Lemma updateOwned_outcome (now : Z) (db : Db) (i : Z) (u url' code : string) :
  (exists returned, fst (updateOwned pgMessage now db i u url' code) = inr returned) \/
  (exists e, fst (updateOwned pgMessage now db i u url' code)
             = inl (JsError (pgMessage e))).
Proof.
  unfold updateOwned, raise.
  destruct (updateRows _ _ [] (rows db)) as [e | [ret tbl]];
    [right; eexists; reflexivity | left; eexists; reflexivity].
Qed.

(** X12.  Which validation message a signed-in caller gets, for create and
    edit alike and with the store untouched: "Invalid URL format" whenever
    the url does not parse, whatever the short code; otherwise the
    too-short message for fewer than 3 characters (the empty short code
    included), the too-long message for more than 20, and the
    character-set message for a length in range with a character outside
    [[a-zA-Z0-9-_]].  With a url that parses and a well-formed short code
    both schemas report no issue and the action goes on to the store: a
    create ends in success, in the "already in use" message or in the
    text of a store error, an edit in one of these or in "Link not found
    or not owned by user". *)
Theorem which_validation_message :
  forall (auth : option string) (u : string) (now : Z) (db : Db)
         (i : Z) (url' code : string),
    signedIn auth = Some u ->
    (isUrl url' = false ->
       createLink isUrl pgMessage auth now db (CreateLinkInput.mk url' code)
         = (Failure msgInvalidUrl, db) /\
       editLink isUrl pgMessage auth now db (EditLinkInput.mk i url' code)
         = (Failure msgInvalidUrl, db)) /\
    (isUrl url' = true -> strlen code < 3 ->
       createLink isUrl pgMessage auth now db (CreateLinkInput.mk url' code)
         = (Failure msgShortCodeMin, db) /\
       editLink isUrl pgMessage auth now db (EditLinkInput.mk i url' code)
         = (Failure msgShortCodeMin, db)) /\
    (isUrl url' = true -> 20 < strlen code ->
       createLink isUrl pgMessage auth now db (CreateLinkInput.mk url' code)
         = (Failure msgShortCodeMax, db) /\
       editLink isUrl pgMessage auth now db (EditLinkInput.mk i url' code)
         = (Failure msgShortCodeMax, db)) /\
    (isUrl url' = true -> 3 <= strlen code <= 20 ->
     ~ Forall (fun c => shortCodeChar c = true) (chars code) ->
       createLink isUrl pgMessage auth now db (CreateLinkInput.mk url' code)
         = (Failure msgShortCodeRegex, db) /\
       editLink isUrl pgMessage auth now db (EditLinkInput.mk i url' code)
         = (Failure msgShortCodeRegex, db)) /\
    (isUrl url' = true -> shortCodeOk code ->
       createLinkSchema isUrl url' code = [] /\
       editLinkSchema isUrl i url' code = [] /\
       ((exists l, fst (createLink isUrl pgMessage auth now db
                          (CreateLinkInput.mk url' code)) = Success l) \/
        fst (createLink isUrl pgMessage auth now db (CreateLinkInput.mk url' code))
          = Failure msgShortCodeTaken \/
        (exists e, fst (createLink isUrl pgMessage auth now db
                          (CreateLinkInput.mk url' code)) = Failure (pgMessage e))) /\
       ((exists l, fst (editLink isUrl pgMessage auth now db
                          (EditLinkInput.mk i url' code)) = Success l) \/
        fst (editLink isUrl pgMessage auth now db (EditLinkInput.mk i url' code))
          = Failure msgNotFoundOrNotOwned \/
        fst (editLink isUrl pgMessage auth now db (EditLinkInput.mk i url' code))
          = Failure msgShortCodeTaken \/
        (exists e, fst (editLink isUrl pgMessage auth now db
                          (EditLinkInput.mk i url' code)) = Failure (pgMessage e)))).
Proof.
  intros auth u now db i url' code Hu.
  assert (Hstop : forall msg rest,
            createLinkSchema isUrl url' code = msg :: rest ->
            createLink isUrl pgMessage auth now db (CreateLinkInput.mk url' code)
              = (Failure msg, db) /\
            editLink isUrl pgMessage auth now db (EditLinkInput.mk i url' code)
              = (Failure msg, db)).
  { intros msg rest Hs. split.
    - eapply createLink_rejects; [exact Hu | exact Hs].
    - eapply editLink_rejects; [exact Hu |].
      cbn [EditLinkInput.id EditLinkInput.url EditLinkInput.shortCode].
      rewrite editLinkSchema_same. exact Hs. }
  split; [| split; [| split; [| split]]].
  - intros Hurl. apply (Hstop _ (shortCodeIssues code)).
    unfold createLinkSchema. rewrite Hurl. reflexivity.
  - intros Hurl Hmin. unfold createLinkSchema, shortCodeIssues in Hstop.
    rewrite Hurl in Hstop. apply Z.ltb_lt in Hmin. rewrite Hmin in Hstop.
    simpl in Hstop. eapply Hstop. reflexivity.
  - intros Hurl Hmax. unfold createLinkSchema, shortCodeIssues in Hstop.
    rewrite Hurl in Hstop.
    assert ((strlen code <? 3) = false) as Hmin by (apply Z.ltb_ge; lia).
    apply Z.ltb_lt in Hmax. rewrite Hmin, Hmax in Hstop.
    simpl in Hstop. eapply Hstop. reflexivity.
  - intros Hurl [Hlo Hhi] Hbad. unfold createLinkSchema, shortCodeIssues in Hstop.
    rewrite Hurl in Hstop.
    assert ((strlen code <? 3) = false) as Hmin by (apply Z.ltb_ge; lia).
    assert ((20 <? strlen code) = false) as Hmax by (apply Z.ltb_ge; lia).
    assert (shortCodeRegex code = false) as Hre.
    { destruct (shortCodeRegex code) eqn:E; [| reflexivity].
      apply shortCodeRegex_spec in E. destruct E as [_ E]. contradiction. }
    rewrite Hmin, Hmax, Hre in Hstop. simpl in Hstop. eapply Hstop. reflexivity.
  - intros Hurl Hok.
    assert (Hs : createLinkSchema isUrl url' code = [])
      by (apply createLinkSchema_ok; split; assumption).
    split; [exact Hs |]. split; [rewrite editLinkSchema_same; exact Hs |]. split.
    + unfold createLink. rewrite Hu.
      cbn [CreateLinkInput.url CreateLinkInput.shortCode]. rewrite Hs.
      unfold insertLink.
      destruct (insertRow_outcome now db (NewLink.mk u url' code)) as [[l Hl] | [e He]];
        destruct (insertRow pgMessage now db (NewLink.mk u url' code)) as [res db'];
        cbn [fst] in *; subst res.
      * left. eexists. reflexivity.
      * destruct (includes (pgMessage e) "unique");
          [right; left; reflexivity | right; right; exists e; reflexivity].
    + unfold editLink. rewrite Hu.
      cbn [EditLinkInput.id EditLinkInput.url EditLinkInput.shortCode].
      rewrite editLinkSchema_same, Hs. unfold updateLink.
      destruct (selectOwned db i u); [right; left; reflexivity |].
      destruct (updateOwned_outcome now db i u url' code) as [[ret Hret] | [e He]];
        destruct (updateOwned pgMessage now db i u url' code) as [res db'];
        cbn [fst] in *; subst res.
      * destruct (hd_error ret); [left; eexists; reflexivity | right; left; reflexivity].
      * destruct (includes (pgMessage e) "unique");
          [right; right; left; reflexivity | right; right; right; exists e; reflexivity].
Qed.
(** X16. Copy assignment [A = B] to another list frees what [A] had: when
    it returns, the new elements of [A] sit on nodes at addresses that were
    free, every node [A] had before is freed (an iterator to an old element
    of [A] dangles), and no other node and no other list object has been
    written.  When it throws, every node and list object is exactly as
    before. *)
Theorem assign_footprint m sigma this rhs cst st csr sr :
  rep m sigma -> sigma !! this = Some (cst, st) -> sigma !! rhs = Some (csr, sr) ->
  this <> rhs ->
  match assign this rhs m with
  | Ok _ m' =>
      exists cs, cs.*2 = csr.*2 /\
        rep m' (<[this := (cs, Z.of_nat (length csr))]> sigma) /\
        (forall a, a ∈ cs.*1 -> heap m !! a = None) /\
        (forall a, a ∈ cst.*1 ->
           heap m' !! a = None /\ deref (mkIter (HeapNode a)) m' = UB) /\
        (forall a, a ∉ cs.*1 -> a ∉ cst.*1 -> heap m' !! a = heap m !! a) /\
        (forall l', l' <> this -> lists m' !! l' = lists m !! l')
  | BadAlloc m' => heap m' = heap m /\ lists m' = lists m
  | _ => False
  end.
Proof.
  intros Hrep Hthis Hrhs Hne.
  pose proof (assign_exact _ _ _ _ _ _ _ _ Hrep Hthis Hrhs Hne) as Hassign.
  destruct (assign this rhs m) as [u m'|m'| |]; try done.
  destruct Hassign as (cs & HV & Hrep' & Hfresh & Hgone & Hrest).
  exists cs. split; [done|]. split; [done|]. split; [done|]. split; [|done].
  intros a Ha. split; [by apply Hgone|]. by apply dangling_deref, Hgone.
Qed.

End Lifetime.

(** ** Observers and iterators *)

Section Observers.
Context {T : Type} {E : Element T}.
Implicit Types (m : Memory T) (sigma : gmap nat (list (Z * T) * Z)).
Implicit Types (cs : list (Z * T)) (V : list T).

Lemma reachable_Inv m : reachable m -> Inv m.
Proof.
  induction 1 as [r|m0 m1 _ IH Hstep]; [apply Inv_start|]. by apply (Inv_step m0).
Qed.



(** X18. Walking a list with iterators.  [++before_begin()] is [begin()],
    which refers to the first element or is [end()].  An iterator to the
    [j]-th element reads its value, differs from [end()], and both forms of
    [++] take it to the next element, or to [end()] from the last one; the
    postfix form returns the position it started from.  Two iterators to
    elements of the list are equal exactly when they refer to the same
    position, and [!=] is the negation of [==]. *)
Theorem iterator_walk m sigma l cs s :
  rep m sigma -> sigma !! l = Some (cs, s) ->
  (exists p, before_begin l m = Ok p m /\ pre_incr p m = begin l m) /\
  begin l m = Ok (mkIter (first_ptr cs)) m /\
  (forall j c, cs !! j = Some c ->
     let it := mkIter (HeapNode c.1) in
     let next := mkIter (first_ptr (drop (S j) cs)) in
     deref it m = Ok c.2 m /\
     pre_incr it m = Ok next m /\
     post_incr it m = Ok (it, next) m /\
     iter_ne it (mkIter nullptr) = true /\
     (S j = length cs -> pre_incr it m = end_ l m) /\
     (forall c', cs !! S j = Some c' -> next = mkIter (HeapNode c'.1)) /\
     (forall j' c', cs !! j' = Some c' ->
        (iter_eq it (mkIter (HeapNode c'.1)) = true <-> j = j') /\
        iter_ne it (mkIter (HeapNode c'.1)) =
          negb (iter_eq it (mkIter (HeapNode c'.1))))).
Proof.
  intros Hrep Hl. split; [|split].
  - exists (mkIter (HeadOf l)). split; done.
  - exact (rep_begin _ _ _ _ _ Hrep Hl).
  - intros j c Hj it next. subst it next.
    destruct (rep_deref _ _ _ _ _ _ _ Hrep Hl Hj) as [Hd Hi].
    split; [done|]. split; [done|]. split; [|split; [done|split; [|split]]].
    + unfold post_incr. by rewrite (bind_Ok _ _ _ _ _ Hi).
    + intros Hlast. rewrite Hi. by rewrite drop_ge by lia.
    + intros c' Hc'. by rewrite (drop_lookup_cons _ _ _ Hc').
    + intros j' c' Hj'. split; [|done].
      unfold iter_eq. simpl. rewrite bool_decide_eq_true.
      destruct (rep_lookup _ _ _ _ _ Hrep Hl) as (_ & _ & _ & _ & _ & _ & Hnd).
      split.
      * intros [= Heq]. apply (NoDup_lookup _ _ _ c.1 Hnd).
        -- by rewrite list_lookup_fmap, Hj.
        -- by rewrite list_lookup_fmap, Hj', Heq.
      * intros <-. congruence.
Qed.

(** X19. [swap] invalidates no iterator; the iterators go with the nodes.
    After [swap(A, B)] an iterator to an element still reads the same value
    and steps to the same successor, [A.begin()] is what [B.begin()] was and
    the other way round. *)
Theorem swap_keeps_iterators m sigma a b csa sa csb sb m' :
  rep m sigma -> sigma !! a = Some (csa, sa) -> sigma !! b = Some (csb, sb) ->
  swap a b m = Ok tt m' ->
  begin a m' = Ok (mkIter (first_ptr csb)) m' /\
  begin b m = Ok (mkIter (first_ptr csb)) m /\
  begin b m' = Ok (mkIter (first_ptr csa)) m' /\
  begin a m = Ok (mkIter (first_ptr csa)) m /\
  (forall l cs s' j c, sigma !! l = Some (cs, s') -> cs !! j = Some c ->
     deref (mkIter (HeapNode c.1)) m = Ok c.2 m /\
     deref (mkIter (HeapNode c.1)) m' = Ok c.2 m' /\
     pre_incr (mkIter (HeapNode c.1)) m = Ok (mkIter (first_ptr (drop (S j) cs))) m /\
     pre_incr (mkIter (HeapNode c.1)) m' = Ok (mkIter (first_ptr (drop (S j) cs))) m').
Proof.
  intros Hrep Ha Hb Hrun.
  destruct (rep_swap _ _ _ _ _ _ Hrep Ha Hb) as (m2 & Hsw & Hrep' & Hh & _).
  rewrite Hrun in Hsw. injection Hsw as <-.
  destruct (rep_lookup _ _ _ _ _ Hrep Ha) as (oa & Hoa & _).
  destruct (rep_lookup _ _ _ _ _ Hrep Hb) as (ob & Hob & _).
  destruct (swap_lookup _ _ _ _ _ Hoa Hob) as (m2 & Hsw & _ & _ & Hls).
  rewrite Hrun in Hsw. injection Hsw as <-.
  pose proof (rep_begin _ _ _ _ _ Hrep Ha) as Hba.
  pose proof (rep_begin _ _ _ _ _ Hrep Hb) as Hbb.
  rewrite (begin_Ok _ _ _ Hoa) in Hba. rewrite (begin_Ok _ _ _ Hob) in Hbb.
  injection Hba as Hba. injection Hbb as Hbb.
  split; [|split; [|split; [|split]]].
  - erewrite begin_Ok by (rewrite Hls, decide_True by done; reflexivity).
    simpl. by rewrite Hbb.
  - exact (rep_begin _ _ _ _ _ Hrep Hb).
  - destruct (decide (b = a)) as [->|Hne].
    + erewrite begin_Ok by (rewrite Hls, decide_True by done; reflexivity).
      simpl. rewrite Hob in Hoa. injection Hoa as ->. by rewrite Hba.
    + erewrite begin_Ok
        by (rewrite Hls, decide_False, decide_True by done; reflexivity).
      simpl. by rewrite Hba.
  - exact (rep_begin _ _ _ _ _ Hrep Ha).
  - intros l cs s' j c Hl Hj.
    destruct (rep_deref _ _ _ _ _ _ _ Hrep Hl Hj) as [Hd Hi].
    destruct (rep_lookup _ _ _ _ _ Hrep Hl) as (_ & _ & _ & _ & Hlk & _).
    pose proof (linked_lookup _ _ _ _ Hlk Hj) as Hc. rewrite <- Hh in Hc.
    split; [done|]. split; [|split; [done|]].
    + unfold deref. simpl. by rewrite (get_value_node _ _ _ Hc).
    + unfold pre_incr. simpl. by rewrite (bind_Ok _ _ _ _ _ (get_next_node _ _ _ Hc)).
Qed.
(** * markdown-folder-converter: a shallow embedding of [convert.ts]

    The repository ships three variants of [convert.ts] (a Markdown
    converter for .docx and .pptx, a .docx-only converter, and a converter
    that renders .pptx as an HTML slide viewer) and a VitePress
    configuration that builds its sidebar with [buildSidebarItems].

    Modelling conventions.

    - A JavaScript string is a [string]: the sequence of the bytes of its
      UTF-8 encoding.  Every character the code tests for (the path
      separator, the line feed, digits, the dot, quotes) is ASCII, so
      splitting, joining and prefix tests act on bytes as they act on
      UTF-16 code units.  White space is recognised as the UTF-8 encodings
      of the ECMAScript white-space and line-terminator code points.
    - A value of type [unknown] / [XmlNode] (what [xml2js] returns) is a
      [JsVal]: a string, an array or an object with string keys.  There is
      no [null] in such a tree; [undefined] is [None].
    - A JavaScript number that the code obtains from [parseInt] is an
      integer or NaN: [option Z], exact (no rounding above 2^53), except
      where the code orders by it: the slide numbers that the sort
      compares are rounded to IEEE 754 doubles ([Js.toNumber]).  The
      floating-point percentages of [getTransform] are kept as symbolic
      quotients.
    - An object used as a dictionary ([rels], [mediaCache], the table of
      [getMimeType]) is a [gmap] or a list of its own properties; a read
      that finds no own property falls back on the members of
      [Object.prototype] ([dictGet]), and an assignment to [__proto__]
      creates no property ([dictSet]).
    - The file system is a tree of directories and files; a path is the
      list of its segments from the root (POSIX separators).
    - A thrown exception is [Throw]; the external libraries (mammoth,
      turndown, JSZip's decoders, xml2js's parser) are parameters. *)

From Stdlib Require Import ZArith List Ascii String Lia Permutation Sorted DecimalString DecimalNat.
From stdpp Require Import gmap strings sorting.
Import ListNotations.
Lemma expectations_consume_in_order_witness :
  let queue := [(3, PText "hello"); (8, PBinary [x6f]); (9, PText "more")] in
  let st := Scenario.fresh (Scenario.allLike (Scenario.receiving queue)) in
  let script := [ExpectText (ExpCheck (CheckValue (VString "hello"))) None;
                 ExpectBinary BinNothing None] in
  exists t',
    1 <= t'
    /\ fst (@pipeline Scenario.builtins script (Settled 1 (Ok 0%nat), st))
       = Settled t' (Ok 0%nat)
    /\ messages (sockets (heap (snd (@pipeline Scenario.builtins script
                                       (Settled 1 (Ok 0%nat), st)))) 0%nat)
       = [(9, PText "more")].
Proof.
  intros queue st script.
  apply (@expectations_consume_in_order Scenario.builtins script
           [(3, PText "hello"); (8, PBinary [x6f])] [(9, PText "more")] 1 0%nat st);
    try reflexivity.
  constructor; [|constructor; [|constructor]].
  - exists msgText, (CheckValue (VString "hello")), (VString "hello"), VUndefined.
    split; [exact (@expectation_text Scenario.builtins _ _) | split; reflexivity].
  - exists msgBinary, (CheckValue VUndefined), (VBytes [x6f]), VUndefined.
    split; [exact (@expectation_binary Scenario.builtins BinNothing None)
           | split; reflexivity].
Defined.

(** A [wait] on a connection whose first error, if any, comes after the
    delay. *)
Lemma wait_link `{Builtins} (ms : Z) (t : time) (ws : nat) (st : runtime) :
  happensAfter (t + Promise.delay ms) (firstError (sockets (heap st) ws)) = true ->
  thenDo (Wait ms) (Settled t (Ok ws), st)
  = (Settled (t + Promise.delay ms) (Ok ws),
     mkRuntime (heap st)
       (journal st ++ [Invoked t (Wait ms); Passed (t + Promise.delay ms) (Wait ms)])).
Proof.
  intros Hquiet.
  pose proof (delay_positive ms) as Hdelay.
  assert (Hinvoke : invoke (Wait ms) ws t (heap st)
                    = (Ok (Settled (t + Promise.delay ms) (Ok VUndefined)), heap st)).
  { unfold invoke, returns, wsMethods.wait, Promise.timer, Promise.then_sync. simpl.
    rewrite Z.max_id. reflexivity. }
  rewrite (thenDo_returned _ _ _ _ _ _ Hinvoke).
  rewrite race_error_later; rewrite (Z.max_r t) by lia.
  - reflexivity.
  - apply firstErrorPromise_after. exact Hquiet.
Qed.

◆ Instructions for the task
Among the lines above, find those with the string "Hrhs" and copy them.

◆ Exercise result
  intros Hrep Hthis Hrhs Hne.
  pose proof (assign_exact _ _ _ _ _ _ _ _ Hrep Hthis Hrhs Hne) as Hassign.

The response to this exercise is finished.